Publications
Publication details [#2601]
Bisschops, Ralph. 2003. Are religious metaphors rooted in experience? On Ezekiel's wedding metaphors In Feyaerts, Kurt. The Bible through Metaphor and Translation: A Cognitive Semantic Perspective (Religions and Discourse 15). Bern: Peter Lang International Academic Publishers. pp. 113–151. 39 pp.
Publication type
Article in book
Publication language
English
Keywords
Place, Publisher
Bern: Peter Lang International Academic Publishers
Abstract
This case-study on the origins and the historical development of Ezekiel's wedding-metaphors (God is a groom; Israel is a bride) intends to illustrate that content and pragmatic function of these metaphorical themes changed over the centuries.

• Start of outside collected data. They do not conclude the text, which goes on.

(** ** Semantic field names *)

Lemma semantic_fields_loop (fields : list schema_field) (acc : gmap pystr (option pystr))
    (t : pystr) :
  t ≠ [] →
  foldl (fun result f =>
           match fd_semantic f with
           | Some semantic =>
               if empty semantic then result else <[semantic := fd_name f]> result
           | None => result
           end) acc fields !! t
  = match last (filter (fun f => fd_semantic f = Some t) fields) with
    | Some f => Some (fd_name f)
    | None => acc !! t
    end.
Proof.
  intros Ht. revert acc. induction fields as [|f fields IH]; intros acc; cbn [foldl]; [done|].
  rewrite IH. destruct (decide (fd_semantic f = Some t)) as [Hf|Hf].
  - rewrite filter_cons_True by done. rewrite Hf.
    assert (empty t = false) as -> by by destruct t.
    destruct (filter _ fields) as [|f' rest] eqn:Hfilter.
    + simpl. by rewrite lookup_insert_eq.
    + rewrite last_cons_cons. destruct (last (f' :: rest)) eqn:Hl; [done|].
      by apply last_None in Hl.
  - rewrite filter_cons_False by done.
    destruct (last (filter _ fields)); [done|].
    destruct (fd_semantic f) as [s|]; [|done].
    destruct (empty s); [done|]. rewrite lookup_insert_ne; [done|]. congruence.
Qed.

(** X24.  [get_semantic_field_name] answers with the first field of the
    schema that carries the tag, [get_all_semantic_fields] with the last
    one: the two agree on a tag that at most one field carries. *)
Theorem semantic_field_lookups (fields : list schema_field) (t : pystr) :
  t ≠ [] →
  let tagged := filter (fun f => fd_semantic f = Some t) fields in
  get_semantic_field_name (Some fields) t = head tagged ≫= fd_name
  ∧ get_all_semantic_fields (Some fields) !! t = fd_name <$> last tagged
  ∧ (length tagged ≤ 1 →
     get_semantic_field_name (Some fields) t
     = mjoin (get_all_semantic_fields (Some fields) !! t)).
Proof.
  intros Ht. cbv zeta.
  assert (get_all_semantic_fields (Some fields) !! t
          = fd_name <$> last (filter (fun f => fd_semantic f = Some t) fields)) as Hall.
  { unfold get_all_semantic_fields. rewrite semantic_fields_loop by done.
    destruct (last _); [done|]. by rewrite lookup_empty. }
  assert (get_semantic_field_name (Some fields) t
          = head (filter (fun f => fd_semantic f = Some t) fields) ≫= fd_name) as Hone.
  { unfold get_semantic_field_name. by destruct (filter _ fields). }
  split_and!; [done..|].
  rewrite Hall, Hone. destruct (filter _ fields) as [|f [|f' rest]]; simpl; [done|done|lia].
Qed.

Against the backdrop of his findings the author asks in how far the experiential grounding hypothesis put forward by Lakoff and Johnson (1980) is useful in the interpretation of metaphors with a strong diachronic component such as biblical metaphors. The issue in those cases is in whose experience the metaphor is rooted. The author observes that metaphors can be invested with new and highly emotional meanings without any knowledge at all of the original settings out of which they emerged. He concludes that metaphors can also shape one's experience of the sacred instead of expressing it.